Ребекка замолчала и посмотрела на меня, и я знала, что мы с ней думаем об одном и том же. О том, что под этими руинами скрывается второй лабиринт – запретное место, известное лишь немногим.
– Да, для многих археологов это весьма щекотливая тема, – вступила я в разговор, боясь, что Ребекка вот-вот проболтается. – Но как еще объяснить то, что при всей внешней миролюбивости минойской культуры в священных подземных пещерах находятся целые груды человеческих костей с отметками от ножей?
– Такие находки могут быть исключениями, – возразил Ник.
– Могут, – кивнула Ребекка. – Но, как любит повторять мой друг мистер Телемакос, исключения – это исключения, а находки подобны муравьям; если увидел одного, не сомневайся, что поблизости их еще два десятка.
– А что насчет царицы и быка? – спросил Ник, подливая всем вина. – Наука что говорит об этом?
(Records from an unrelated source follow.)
(** [v === 'literal'] *)
Definition is_string (v : JsValue) (literal : string) : bool :=
  match v with
  | JStr s => String.eqb s literal
  | _ => false
  end.

(** The envelope check both upload branches apply to the parsed body. *)
Definition upload_response_result (response : JsValue) : Completion JsValue :=
  match get response "header" with
  | Throw e => Throw e
  | Normal header =>
      if negb (truthy (get_opt header "isSuccessful")) then
        Throw (new_Error (to_string (js_or (get_opt header "resultMessage")
                                       (JStr "Upload failed"))))
      else Normal (get_opt response "result")
  end.

Definition upload_command (target token filePath : string) (probing : bool) : CurlCommand :=
  {| curl_method := POST;
     curl_url := target;
     curl_authorization := "dooray-api " ++ token;
     curl_form_file := filePath;
     probe := probing |}.

Definition upload_api_url (w : World) (args : JsValue) : string :=
  let baseUrl :=
    match env w "DOORAY_API_BASE_URL" with
    | Some b => if String.eqb b EmptyString then "https://api.dooray.com" else b
    | None => "https://api.dooray.com"
    end in
  baseUrl ++ "/project/v1/projects/" ++ to_string (get_opt args "projectId")
    ++ "/posts/" ++ to_string (get_opt args "taskId") ++ "/files".

(** The body of the [try] block of the upload handler, for arguments as
    the schema of the tool hands them on: an object whose [filePath] is a
    string.  (On [undefined] or [null] the source throws when it reads
    [args.filePath], and for a path that is no string [fs.existsSync] says
    no.) *)
Definition upload_attempt (args : JsValue) : M JsValue :=
  let* w := ask in
  match env w "DOORAY_API_TOKEN" with
  | None => throw (new_Error "DOORAY_API_TOKEN environment variable is required")
  | Some token =>
      if String.eqb token EmptyString
      then throw (new_Error "DOORAY_API_TOKEN environment variable is required")
      else
        let filePath := to_string (get_opt args "filePath") in
        if negb (existsSync w filePath)
        then throw (new_Error ("File not found: " ++ filePath))
        else
          let fileName := basename w filePath in
          let apiUrl := upload_api_url w args in
          let* step1 := execAsync (upload_command apiUrl token filePath true) in
          let step1Lines := Str.split (ascii_of_nat 10) (Str.trim step1) in
          let n := Z.of_nat (List.length step1Lines) in
          let httpCode := Str.index step1Lines (n - 2) in
          let redirectUrl := Str.index step1Lines (n - 1) in
          let* result :=
            if is_string httpCode "307" && truthy redirectUrl then
              let* out :=
                execAsync (upload_command (to_string redirectUrl) token filePath false) in
              let* response := lift (JSON_parse w out) in
              lift (upload_response_result response)
            else if is_string httpCode "200" || is_string httpCode "201" then
              let* out := execAsync (upload_command apiUrl token filePath false) in
              let* response := lift (JSON_parse w out) in
              lift (upload_response_result response)
            else
              throw (new_Error ("Unexpected HTTP status: " ++ to_string httpCode)) in
          let* fileId := lift (get result "id") in
          ret (success_result
                 (Json.stringify2
                    (JObj ClsObject
                       [("success", JBool true);
                        ("fileId", fileId);
                        ("fileName", JStr fileName);
                        ("message",
                          JStr ("File " ++ dquote ++ fileName ++ dquote
                                ++ " successfully uploaded to task."))])))
  end.

Definition uploadAttachmentHandler (args : JsValue) : M JsValue :=
  try_catch (upload_attempt args)
    (fun error => ret (error_result ("Error: " ++ formatError error))).

End Handlers.

(** ** The dispatcher: the [CallToolRequestSchema] handler of index.ts *)

Module Dispatcher.
Import Js Fx Errors Tool.

(** The properties every object literal inherits from [Object.prototype];
    [toolRegistry[name]] finds them when the registry has no such tool. *)
Definition object_prototype_keys : list string :=
  ["constructor"; "__defineGetter__"; "__defineSetter__"; "hasOwnProperty";
   "__lookupGetter__"; "__lookupSetter__"; "isPrototypeOf";
   "propertyIsEnumerable"; "toString"; "valueOf"; "__proto__"; "toLocaleString"].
– По всей вероятности, – заговорила я, надеясь увести его от возвращения к бычьей теме, – это просто еще одна фантазия, порочащая женщин…
– Или, – возразила Ребекка, не в силах отказаться от демонстрации своих знаний, в особенности на такую смачную тему, – в культе быка имелись также элементы, – она снова порозовела, – hieros gamos, если воспользоваться греческим языком.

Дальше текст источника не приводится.